■ Saved entries ■

(** X4: on the unsigned integers two different values of the type compare
    as positive in both directions: [compare(a, b) > 0] and
    [compare(b, a) > 0]. *)
Theorem unsigned_unequal_both_positive (w : positive)
    (c : MyComparator (uint w)) (a b : uint w) :
  urange w (uval a) -> urange w (uval b) -> uval a <> uval b ->
  cmp0 (operator_call c a b) = Gt /\ cmp0 (operator_call c b a) = Gt.
Proof.
  unfold urange. intros Ha Hb Hne. unfold operator_call; simpl.
  rewrite !Z.compare_gt_iff.
  destruct (Z_lt_le_dec (uval a) (uval b)) as [Hlt|Hge].
  - rewrite (uwrap_under w (uval a - uval b)) by lia.
    rewrite (uwrap_exact w (uval b - uval a)) by (unfold urange; lia). lia.
  - rewrite (uwrap_exact w (uval a - uval b)) by (unfold urange; lia).
    rewrite (uwrap_under w (uval b - uval a)) by lia. lia.
Qed.

Lemma unsigned_unequal_both_positive_witness :
  cmp0 (operator_call Build_MyComparator_ (UInt 1 : uint 32) (UInt 2)) = Gt
  /\ cmp0 (operator_call Build_MyComparator_ (UInt 2 : uint 32) (UInt 1)) = Gt.
Proof.
  apply (unsigned_unequal_both_positive 32 Build_MyComparator_ (UInt 1) (UInt 2));
    simpl; unfold urange; simpl; lia.
Defined.

(** ** Further properties of the queue *)

(** X5: a poll right after [push(v)] never throws.  When the queue was
    empty or its front was not strictly below [v], it returns [v] and the
    queue is as before the push; otherwise it returns the old front and
    leaves what polling first and pushing [v] afterwards leaves. *)
Theorem poll_after_push {T} `{Arith T} (q : PriorityQueue T) (v : T) :
  poll (push q v)
  = match _data q with
    | [] => (inr v, q)
    | e :: _ =>
        if lt0 (operator_call (_compare q) e v)
        then (inr e, push (poll q).2 v)
        else (inr v, q)
    end.
Proof.
  destruct q as [l c]. unfold poll, push. simpl.
  destruct l as [|e l]; simpl; [reflexivity|].
  destruct (lt0 (operator_call c e v)); [|reflexivity].
  rewrite (scan_shift c l v 1). reflexivity.
Qed.

(** X6: [n] polls in a row on a queue that holds at least [n] elements
    return its first [n] elements, front first, and leave the others in
    place; on a queue that holds fewer, the run throws and the queue is
    left empty. *)
Theorem poll_n_take_drop {T} `{Arith T} (n : nat) (q : PriorityQueue T) :
  poll_n n q
  = if (n <=? length (_data q))%nat
    then (inr (take n (_data q)),
          {| _data := drop n (_data q); _compare := _compare q |})
    else (inl EmptyPriorityQueue, {| _data := []; _compare := _compare q |}).
Proof.
  destruct q as [l c]. simpl. revert l.
  induction n as [|n IH]; intros l; simpl; [by rewrite drop_0|].
  unfold poll; simpl. destruct l as [|x l]; simpl; [reflexivity|].
  rewrite IH. by destruct (n <=? length l)%nat.
Qed.

(** X7: on an unsigned element type the queue is a stack: after the pushes
    [vs] it holds them last pushed first, in front of what it held before,
    and the polls that empty a new queue return them in the reverse of the
    push order. *)
Theorem unsigned_queue_is_stack (w : positive)
    (q : PriorityQueue (uint w)) (vs : list (uint w)) :
  _data (push_all q vs) = rev vs ++ _data q
  /\ poll_n (length vs) (push_all PriorityQueue_new vs)
     = (inr (rev vs), PriorityQueue_new).
Proof.
  assert (forall (q0 : PriorityQueue (uint w)) l,
             _data (push_all q0 l) = rev l ++ _data q0) as Hpush.
  { intros q0 l. revert q0. induction l as [|v l IH]; intros q0; [done|].
    cbn [push_all fold_left rev]. change (fold_left push l ?q1) with (push_all q1 l).
    rewrite IH, push_data, <- app_assoc. cbn [app]. f_equal.
    destruct (_data q0) as [|e d]; [done|]. cbn [OrderedQueue_push].
    pose proof (uint_sub_not_lt w e v) as Hnl. apply lt0_false in Hnl.
    by rewrite Hnl. }
  split; [apply Hpush|].
  rewrite drain_push_all, Hpush. simpl. by rewrite app_nil_r.
Qed.

(** ** The queue on signed integers without overflow *)

Section SignedOrder.
Variable w : positive.

Implicit Types (a b x y : sint w) (l : list (sint w)).

Lemma sle_trans a b x : sle a b -> sle b x -> sle a x.
Proof. unfold sle. lia. Qed.

Lemma sle_antisym a b : sle a b -> sle b a -> a = b.
Proof. unfold sle. intros ??. apply sint_eq. lia. Qed.

Lemma no_overflow_sublist l1 l2 :
  l1 ⊆ l2 -> no_overflow l2 -> no_overflow l1.
Proof. intros Hsub Hno a b Ha Hb. apply Hno; by apply Hsub. Qed.

Lemma no_overflow_perm l1 l2 : l1 ≡ₚ l2 -> no_overflow l1 -> no_overflow l2.
Proof. intros Hp Hno a b Ha Hb. apply Hno; by rewrite Hp. Qed.

(** Without overflow the comparator's test is the order of the values. *)
Lemma lt0_exact a b :
  srange w (sval a - sval b) -> (cmp0 (sub a b) = Lt <-> sval a < sval b).
Proof.
  intros Hr. simpl. rewrite (swrap_exact w _ Hr), Z.compare_lt_iff. lia.
Qed.

Lemma le0_exact a b :
  srange w (sval a - sval b) -> (le0 a b <-> sle a b).
Proof.
  intros Hr. unfold le0, sle. simpl. rewrite (swrap_exact w _ Hr).
  destruct (Z.compare_spec (sval a - sval b) 0); split; try done; lia.
Qed.

Lemma Sorted_le0_sle l : no_overflow l -> Sorted le0 l -> Sorted sle l.
Proof.
  intros Hno. induction 1 as [|x l Hs IH Hhd]; [constructor|].
  constructor.
  - apply IH. eapply no_overflow_sublist; [|exact Hno]. intros z Hz. elem.
  - destruct Hhd as [|y l Hxy]; constructor.
    apply le0_exact; [|done]. apply Hno; elem.
Qed.

Lemma StronglySorted_sle l : no_overflow l -> Sorted le0 l -> StronglySorted sle l.
Proof.
  intros Hno Hs. apply Sorted.Sorted_StronglySorted.
  - intros a b x. apply sle_trans.
  - by apply Sorted_le0_sle.
Qed.

End SignedOrder.

(** X8: on a signed element type, in every reachable queue state whose
    stored values have no overflowing difference, a poll that succeeds
    returns a smallest stored value. *)
Theorem poll_returns_minimum (w : positive)
    (q q' : PriorityQueue (sint w)) (x : sint w) :
  reachable q -> no_overflow (_data q) -> poll q = (inr x, q') ->
  forall y, y ∈ _data q -> sval x <= sval y.
Proof.
  intros Hq Hno Hp y Hy.
  pose proof (StronglySorted_sle w _ Hno (signed_reachable_Sorted w q Hq)) as Hs.
  unfold poll in Hp. destruct (_data q) as [|e l]; [done|].
  injection Hp as -> _.
  apply StronglySorted_cons in Hs as [Hall _].
  apply elem_of_cons in Hy as [->|Hy]; [lia|].
  rewrite Forall_forall in Hall. by apply Hall.
Qed.

Lemma poll_returns_minimum_witness :
  reachable (push_all PriorityQueue_new [SInt 5; SInt 1; SInt 3] : PriorityQueue (sint 32))
  /\ sval (SInt 1 : sint 32) <= sval (SInt 3 : sint 32).
Proof.
  assert (reachable (push_all PriorityQueue_new [SInt 5; SInt 1; SInt 3]
                     : PriorityQueue (sint 32))) as Hr by repeat constructor.
  split; [exact Hr|].
  refine (poll_returns_minimum 32 _ _ (SInt 1) Hr _ eq_refl (SInt 3) _).
  - intros a b Ha Hb. vm_compute in Ha, Hb.
    repeat (apply elem_of_cons in Ha as [->|Ha]);
      repeat (apply elem_of_cons in Hb as [->|Hb]);
      try (by apply not_elem_of_nil in Ha); try (by apply not_elem_of_nil in Hb);
      unfold srange, half; simpl; lia.
  - vm_compute. elem.
Defined.

(** X9: on a signed element type, pushes whose values have no overflowing
    difference leave the queue in ascending order of the values, and what
    the polls then return depends on the pushed values only, not on the
    order of the pushes. *)
Theorem poll_order_by_value (w : positive) (vs1 vs2 : list (sint w)) :
  no_overflow vs1 -> vs1 ≡ₚ vs2 ->
  Sorted sle (_data (push_all PriorityQueue_new vs1))
  /\ poll_n (length vs1) (push_all PriorityQueue_new vs1)
     = poll_n (length vs2) (push_all PriorityQueue_new vs2).
Proof.
  intros Hno Hperm.
  assert (forall vs : list (sint w),
             no_overflow vs ->
             StronglySorted sle (_data (push_all PriorityQueue_new vs))) as Hss.
  { intros vs Hvs. apply StronglySorted_sle.
    - eapply no_overflow_perm; [|exact Hvs].
      rewrite push_all_perm. simpl. by rewrite app_nil_r.
    - apply signed_reachable_Sorted. unfold push_all.
      generalize (reach_new (T := sint w)).
      generalize (PriorityQueue_new : PriorityQueue (sint w)).
      induction vs as [|v vs IH]; intros q0 Hq0; [done|].
      simpl. apply IH.
      + eapply no_overflow_sublist; [|exact Hvs]. intros z Hz. elem.
      + by constructor. }
  split.
  - apply StronglySorted_Sorted, Hss, Hno.
  - rewrite !drain_push_all. f_equal. f_equal.
    apply (StronglySorted_unique_strong sle).
    + intros a b _ _. apply sle_antisym.
    + by apply Hss.
    + apply Hss. by eapply no_overflow_perm.
    + rewrite !push_all_perm. simpl. by rewrite !app_nil_r.
Qed.

Lemma poll_order_by_value_witness :
  poll_n 3 (push_all PriorityQueue_new [SInt 5; SInt 1; SInt 3] : PriorityQueue (sint 32))
  = poll_n 3 (push_all PriorityQueue_new [SInt 3; SInt 5; SInt 1]).
Proof.
  refine (proj2 (poll_order_by_value 32 [SInt 5; SInt 1; SInt 3]
                   [SInt 3; SInt 5; SInt 1] _ _)).
  - intros a b Ha Hb.
    repeat (apply elem_of_cons in Ha as [->|Ha]);
      repeat (apply elem_of_cons in Hb as [->|Hb]);
      try (by apply not_elem_of_nil in Ha); try (by apply not_elem_of_nil in Hb);
      unfold srange, half; simpl; lia.
  - symmetry. apply (Permutation_cons_append [SInt 5; SInt 1] (SInt 3)).
Defined.
(** * MetricsMind: the metrics engine and its result cache

    A shallow embedding of [server/services/metricsService.js] (class
    [MetricsService]), of [planSchema.methods.getMonthlyPrice] from the Plan
    model, and of the parts of the Customer model the service reads.

    Modelling conventions.
    - A JavaScript number is a value of [num]: an exact rational, or one of
      the three non-finite values that a division by zero (or arithmetic on
      its result) produces.  Rounding, overflow and the sign of zero are not
      modelled.
    - A [Date] is its time value, a [Z] of milliseconds since the epoch.  The
      calendar functions follow ECMAScript ([MakeDay], [YearFromTime],
      [MonthFromTime]) over the proleptic Gregorian calendar; the local time
      zone is a fixed offset [tza] (no daylight saving).  Every [date]
      argument is a valid [Date] and is given (the default [new Date()] of
      the methods is the caller's business).
    - The service's [Map] is a [gmap] from the key string to the cached value
      and its timestamp.  The service and its callers only read the objects
      they get from the cache ([getAllMetrics] spreads them into new ones),
      so a cached object is modelled by its value.
    - An [async] method is a function from the cache to a result and the new
      cache; [await] is the bind of that monad.  The store and the clock
      are fixed for the duration of one call, and the calls of a
      [Promise.all] run one after the other, in the order of the array.
    - The store is the list of the Customer documents, with the plan of each
      populated, and the set of queries it fails on.
    - [getHistoricalData] and [getCustomerGrowth] cache arrays under keys
      of their own ([historical_...], [customer_growth_...]), which are
      never keys of a metric: the [Map] is modelled by one [gmap] for each
      kind of value it holds.  Their [months] is an integer.
    - Of the other methods of the models, those that compute are embedded:
      [annualPrice] of the Plan model, [ageInMonths] of the Customer model,
      and [netAmount], [isOverdue] and [getDaysOverdue] of the Payment
      model ([server/models/Payment.js]). *)

From Stdlib Require Import ZArith QArith Lia Ascii String List Bool.
From stdpp Require Import gmap strings pretty.

Local Open Scope Z_scope.

(** ** Numbers *)

Module Num.

Inductive num : Type :=
  | Fin (q : Q)
  | PInf
  | NInf
  | NaN.

Definition Qzerob (q : Q) : bool := Qeq_bool q 0.
Definition Qposb (q : Q) : bool := negb (Qle_bool q 0).

Definition of_nat (n : nat) : num := Fin (inject_Z (Z.of_nat n)).
Definition of_Z (z : Z) : num := Fin (inject_Z z).

Definition is_finite (x : num) : bool :=
  match x with Fin _ => true | _ => false end.

Definition neg (x : num) : num :=
  match x with
  | Fin q => Fin (- q)%Q
  | PInf => NInf
  | NInf => PInf
  | NaN => NaN
  end.

(** [x + y] *)
Definition add (x y : num) : num :=
  match x, y with
  | NaN, _ | _, NaN => NaN
  | Fin a, Fin b => Fin (a + b)%Q
  | PInf, NInf | NInf, PInf => NaN
  | PInf, _ | _, PInf => PInf
  | NInf, _ | _, NInf => NInf
  end.

(** [x - y] *)
Definition sub (x y : num) : num := add x (neg y).

Definition inf_of_sign (positive : bool) : num :=
  if positive then PInf else NInf.

(** [x * y] *)
Definition mul (x y : num) : num :=
  match x, y with
  | NaN, _ | _, NaN => NaN
  | Fin a, Fin b => Fin (a * b)%Q
  | Fin a, PInf | PInf, Fin a =>
      if Qzerob a then NaN else inf_of_sign (Qposb a)
  | Fin a, NInf | NInf, Fin a =>
      if Qzerob a then NaN else inf_of_sign (negb (Qposb a))
  | PInf, PInf | NInf, NInf => PInf
  | PInf, NInf | NInf, PInf => NInf
  end.

(** [x / y]: a zero divisor gives a non-finite result, as in IEEE 754. *)
Definition div (x y : num) : num :=
  match x, y with
  | NaN, _ | _, NaN => NaN
  | Fin a, Fin b =>
      if Qzerob b then
        if Qzerob a then NaN else inf_of_sign (Qposb a)
      else Fin (a / b)%Q
  | Fin _, _ => Fin 0
  | PInf, Fin b => inf_of_sign (Qle_bool 0 b)
  | NInf, Fin b => inf_of_sign (negb (Qle_bool 0 b))
  | _, _ => NaN
  end.

(** [x > y] *)
Definition gt (x y : num) : bool :=
  match x, y with
  | NaN, _ | _, NaN => false
  | Fin a, Fin b => negb (Qle_bool a b)
  | PInf, PInf => false
  | PInf, _ => true
  | _, PInf => false
  | NInf, _ => false
  | _, NInf => true
  end.

(** [x === 0] *)
Definition is_zero (x : num) : bool :=
  match x with Fin q => Qzerob q | _ => false end.

(** The value denoted, up to the representation of the rational. *)
Definition eqb (x y : num) : bool :=
  match x, y with
  | Fin a, Fin b => Qeq_bool a b
  | PInf, PInf | NInf, NInf | NaN, NaN => true
  | _, _ => false
  end.

Definition eq (x y : num) : Prop :=
  match x, y with
  | Fin a, Fin b => (a == b)%Q
  | PInf, PInf | NInf, NInf | NaN, NaN => True
  | _, _ => False
  end.

End Num.

Import Num.

Declare Scope num_scope.
Delimit Scope num_scope with num.
Infix "+" := Num.add : num_scope.
Infix "-" := Num.sub : num_scope.
Infix "*" := Num.mul : num_scope.
Infix "/" := Num.div : num_scope.
Infix "≈" := Num.eq (at level 70, no associativity) : num_scope.

(** ** Dates *)

Module JsDate.

Definition msPerDay : Z := 86400000.

(** [Day(t)] *)
Definition Day (t : Z) : Z := t / msPerDay.

(** Days since the epoch of the civil date [y]-[m]-[d], [m] in 1..12. *)
Definition days_from_civil (y m d : Z) : Z :=
  let y' := if m <=? 2 then y - 1 else y in
  let era := y' / 400 in
  let yoe := y' - era * 400 in
  let mp := if 2 <? m then m - 3 else m + 9 in
  let doy := (153 * mp + 2) / 5 + d - 1 in
  let doe := yoe * 365 + yoe / 4 - yoe / 100 + doy in
  era * 146097 + doe - 719468.

(** The civil date (year, month in 1..12, day of month) of a day number. *)
Definition civil_from_days (z : Z) : Z * Z * Z :=
  let z' := z + 719468 in
  let era := z' / 146097 in
  let doe := z' - era * 146097 in
  let yoe := (doe - doe / 1460 + doe / 36524 - doe / 146096) / 365 in
  let doy := doe - (365 * yoe + yoe / 4 - yoe / 100) in
  let mp := (5 * doy + 2) / 153 in
  let d := doy - (153 * mp + 2) / 5 + 1 in
  let m := if mp <? 10 then mp + 3 else mp - 9 in
  let y := yoe + era * 400 in
  (if m <=? 2 then y + 1 else y, m, d).

(** [YearFromTime(t)] and [MonthFromTime(t)] (months count from 0). *)
Definition YearFromTime (t : Z) : Z := fst (fst (civil_from_days (Day t))).
Definition MonthFromTime (t : Z) : Z := snd (fst (civil_from_days (Day t))) - 1.
Definition DateFromTime (t : Z) : Z := snd (civil_from_days (Day t)).

(** [MakeDay(year, month, date)]: the month may lie outside 0..11 and the
    date outside the month; both carry over. *)
Definition MakeDay (year month date : Z) : Z :=
  let ym := year + month / 12 in
  let mn := month mod 12 in
  days_from_civil ym (mn + 1) 1 + date - 1.

(** The year the [Date] constructor takes for its first argument: one in
    0..99 means 1900 + year. *)
Definition fullYear (year : Z) : Z :=
  if (0 <=? year) && (year <=? 99) then 1900 + year else year.

Section LocalTime.
(** Offset of local time from UTC, in milliseconds. *)
Variable tza : Z.

Definition LocalTime (t : Z) : Z := t + tza.
Definition UTC (t : Z) : Z := t - tza.

(** [date.getFullYear()], [date.getMonth()] *)
Definition getFullYear (date : Z) : Z := YearFromTime (LocalTime date).
Definition getMonth (date : Z) : Z := MonthFromTime (LocalTime date).

(** [new Date(year, month, day)]: local midnight of that day. *)
Definition newDate (year month day : Z) : Z :=
  UTC (MakeDay (fullYear year) month day * msPerDay).
End LocalTime.

(** [n] as exactly [w] decimal digits (the low ones, zero padded). *)
Definition digit (n : Z) : ascii :=
  ascii_of_nat (48 + Z.to_nat (n mod 10)).

Fixpoint digits (w : nat) (n : Z) : string :=
  match w with
  | O => EmptyString
  | S w' => String.append (digits w' (n / 10)) (String (digit n) EmptyString)
  end.

(** [date.toISOString().slice(0, 7)]: the UTC year and month; a year outside
    0..9999 is printed with a sign and six digits, which fills the slice. *)
Definition isoMonth (date : Z) : string :=
  let y := YearFromTime date in
  let m := MonthFromTime date in
  let sign : string := if y <? 0 then "-"%string else "+"%string in
  if (0 <=? y) && (y <=? 9999) then
    String.append (digits 4 y) (String.append "-" (digits 2 (m + 1)))
  else
    String.append sign (digits 6 (Z.abs y)).

End JsDate.

Import JsDate.

(** ** Errors and results *)

(** What an [await] can throw: an error raised by the persistence layer, or
    the [TypeError] of a property access on [null] or [undefined]. *)
Inductive Error : Type :=
  | DbError (msg : string)
  | TypeError.

Inductive Result (A : Type) : Type :=
  | Ok (a : A)
  | Err (e : Error).

Arguments Ok {A} a.
Arguments Err {A} e.

Definition is_ok {A} (r : Result A) : bool :=
  match r with Ok _ => true | Err _ => false end.

(** ** Documents read by the service *)

Inductive Status : Type := active | churned | trial | suspended.

Definition Status_eqb (a b : Status) : bool :=
  match a, b with
  | active, active | churned, churned | trial, trial
  | suspended, suspended => true
  | _, _ => false
  end.

Inductive BillingCycle : Type := monthly | yearly | quarterly.

Record Plan : Type := {
  price : Q;
  billingCycle : BillingCycle
}.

■ ASSIGNMENT ■
Restate word for word only the lines above from the line containing "- apply signed_reachable_Sorted." to the line containing "apply (StronglySorted_unique_strong sle).", both of them included.

■ EXERCISE RESPONSE ■
    - apply signed_reachable_Sorted. unfold push_all.
      generalize (reach_new (T := sint w)).
      generalize (PriorityQueue_new : PriorityQueue (sint w)).
      induction vs as [|v vs IH]; intros q0 Hq0; [done|].
      simpl. apply IH.
      + eapply no_overflow_sublist; [|exact Hvs]. intros z Hz. elem.
      + by constructor. }
  split.
  - apply StronglySorted_Sorted, Hss, Hno.
  - rewrite !drain_push_all. f_equal. f_equal.
    apply (StronglySorted_unique_strong sle).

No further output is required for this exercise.